++++ Data provided

(** ** Tactics *)

(** Turns the boolean comparisons of a goal and its hypotheses into facts
    that [lia] reads. *)
Ltac reflect_bools :=
  repeat match goal with
  | H : in_range _ _ _ = _ |- _ => unfold in_range in H
  | H : one_of _ _ = _ |- _ => cbn [one_of existsb] in H
  | H : _ && _ = true |- _ => apply andb_true_iff in H as [? ?]
  | H : _ && _ = false |- _ => apply andb_false_iff in H
  | H : _ || _ = true |- _ => apply orb_true_iff in H
  | H : _ || _ = false |- _ => apply orb_false_iff in H as [? ?]
  | H : (_ <=? _) = true |- _ => apply Z.leb_le in H
  | H : (_ <=? _) = false |- _ => apply Z.leb_gt in H
  | H : (_ <? _) = true |- _ => apply Z.ltb_lt in H
  | H : (_ <? _) = false |- _ => apply Z.ltb_ge in H
  | H : (_ =? _) = true |- _ => apply Z.eqb_eq in H
  | H : (_ =? _) = false |- _ => apply Z.eqb_neq in H
  | H : negb _ = true |- _ => apply negb_true_iff in H
  | H : negb _ = false |- _ => apply negb_false_iff in H
  end.

(** ** Lemmas on results, lists and maps *)

Lemma rbind_ok {E} (m k : result unit E) : rbind m (fun _ => k) = Ok tt <-> m = Ok tt /\ k = Ok tt.
Proof. destruct m as [[]|e]; cbn; [|split; [done|by intros [? _]]]. split; [done|by intros [_ ?]]. Qed.

Lemma Forall_iff_ext {A} (P Q : A -> Prop) l : (forall a, P a <-> Q a) -> Forall P l <-> Forall Q l.
Proof. intros H. by apply Forall_proper; [|done]. Qed.

Lemma map_Forall_iff_ext {A} (P Q : string -> A -> Prop) (m : gmap string A) :
  (forall k a, P k a <-> Q k a) -> map_Forall P m <-> map_Forall Q m.
Proof. intros H. split; intros HF k a Hk; apply H; by apply HF. Qed.

Lemma forallb_iff {A} (p : A -> bool) (P : A -> Prop) l :
  (forall a, p a = true <-> P a) -> forallb p l = true <-> Forall P l.
Proof.
  intros H. induction l as [|a l IH]; cbn; [split; [constructor|done]|].
  by rewrite andb_true_iff, Forall_cons, H, IH.
Qed.

Lemma map_err_ok {A E1 E2} (f : E1 -> E2) (m : result A E1) a : map_err f m = Ok a <-> m = Ok a.
Proof. destruct m; cbn; naive_solver. Qed.

Lemma StronglySorted_map {A C} (Q : relation A) (S : relation C) (f : A -> C) l :
  (forall x y, Q x y -> S (f x) (f y)) -> StronglySorted Q l -> StronglySorted S (f <$> l).
Proof.
  intros Hf. induction 1 as [|x l HS IH HF]; [constructor|]. rewrite fmap_cons. constructor; [done|].
  apply Forall_fmap. eapply Forall_impl; [exact HF|]. intros y. apply Hf.
Qed.

Lemma prefix_split {A} (p l k : list A) : p `prefix_of` l ++ k -> (length l <= length p)%nat ->
  exists q, p = l ++ q /\ q `prefix_of` k.
Proof.
  intros [t Ht] Hl. exists (drop (length l) p). split.
  - rewrite <- (take_drop (length l) p) at 1. f_equal.
    transitivity (take (length l) (p ++ t)); [by rewrite take_app_le|]. rewrite <- Ht. by rewrite take_app_length.
  - exists t. transitivity (drop (length l) (p ++ t)); [rewrite <- Ht; by rewrite drop_app_length|].
    by rewrite drop_app_le.
Qed.

Lemma prefix_short {A} (p l k : list A) : p `prefix_of` l ++ k -> (length p < length l)%nat -> p `prefix_of` l.
Proof.
  intros [t Ht] Hl. exists (drop (length p) l). rewrite <- (take_drop (length p) l) at 1. f_equal.
  transitivity (take (length p) (l ++ k)); [by rewrite take_app_le by lia|]. rewrite Ht. by rewrite take_app_length.
Qed.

++++++++

## Exercise goal:
Every entry must be quoted exactly as it appears above.

## Output below:
(** ** Tactics *)

(** Turns the boolean comparisons of a goal and its hypotheses into facts
    that [lia] reads. *)
Ltac reflect_bools :=
  repeat match goal with
  | H : in_range _ _ _ = _ |- _ => unfold in_range in H
  | H : one_of _ _ = _ |- _ => cbn [one_of existsb] in H
  | H : _ && _ = true |- _ => apply andb_true_iff in H as [? ?]
  | H : _ && _ = false |- _ => apply andb_false_iff in H
  | H : _ || _ = true |- _ => apply orb_true_iff in H
  | H : _ || _ = false |- _ => apply orb_false_iff in H as [? ?]
  | H : (_ <=? _) = true |- _ => apply Z.leb_le in H
  | H : (_ <=? _) = false |- _ => apply Z.leb_gt in H
  | H : (_ <? _) = true |- _ => apply Z.ltb_lt in H
  | H : (_ <? _) = false |- _ => apply Z.ltb_ge in H
  | H : (_ =? _) = true |- _ => apply Z.eqb_eq in H
  | H : (_ =? _) = false |- _ => apply Z.eqb_neq in H
  | H : negb _ = true |- _ => apply negb_true_iff in H
  | H : negb _ = false |- _ => apply negb_false_iff in H
  end.

(** ** Lemmas on results, lists and maps *)

Lemma rbind_ok {E} (m k : result unit E) : rbind m (fun _ => k) = Ok tt <-> m = Ok tt /\ k = Ok tt.
Proof. destruct m as [[]|e]; cbn; [|split; [done|by intros [? _]]]. split; [done|by intros [_ ?]]. Qed.

Lemma Forall_iff_ext {A} (P Q : A -> Prop) l : (forall a, P a <-> Q a) -> Forall P l <-> Forall Q l.
Proof. intros H. by apply Forall_proper; [|done]. Qed.

Lemma map_Forall_iff_ext {A} (P Q : string -> A -> Prop) (m : gmap string A) :
  (forall k a, P k a <-> Q k a) -> map_Forall P m <-> map_Forall Q m.
Proof. intros H. split; intros HF k a Hk; apply H; by apply HF. Qed.

Lemma forallb_iff {A} (p : A -> bool) (P : A -> Prop) l :
  (forall a, p a = true <-> P a) -> forallb p l = true <-> Forall P l.
Proof.
  intros H. induction l as [|a l IH]; cbn; [split; [constructor|done]|].
  by rewrite andb_true_iff, Forall_cons, H, IH.
Qed.

Lemma map_err_ok {A E1 E2} (f : E1 -> E2) (m : result A E1) a : map_err f m = Ok a <-> m = Ok a.
Proof. destruct m; cbn; naive_solver. Qed.

Lemma StronglySorted_map {A C} (Q : relation A) (S : relation C) (f : A -> C) l :
  (forall x y, Q x y -> S (f x) (f y)) -> StronglySorted Q l -> StronglySorted S (f <$> l).
Proof.
  intros Hf. induction 1 as [|x l HS IH HF]; [constructor|]. rewrite fmap_cons. constructor; [done|].
  apply Forall_fmap. eapply Forall_impl; [exact HF|]. intros y. apply Hf.
Qed.

Lemma prefix_split {A} (p l k : list A) : p `prefix_of` l ++ k -> (length l <= length p)%nat ->
  exists q, p = l ++ q /\ q `prefix_of` k.
Proof.
  intros [t Ht] Hl. exists (drop (length l) p). split.
  - rewrite <- (take_drop (length l) p) at 1. f_equal.
    transitivity (take (length l) (p ++ t)); [by rewrite take_app_le|]. rewrite <- Ht. by rewrite take_app_length.
  - exists t. transitivity (drop (length l) (p ++ t)); [rewrite <- Ht; by rewrite drop_app_length|].
    by rewrite drop_app_le.
Qed.

Lemma prefix_short {A} (p l k : list A) : p `prefix_of` l ++ k -> (length p < length l)%nat -> p `prefix_of` l.
Proof.
  intros [t Ht] Hl. exists (drop (length p) l). rewrite <- (take_drop (length p) l) at 1. f_equal.
  transitivity (take (length p) (l ++ k)); [by rewrite take_app_le by lia|]. rewrite Ht. by rewrite take_app_length.
Qed.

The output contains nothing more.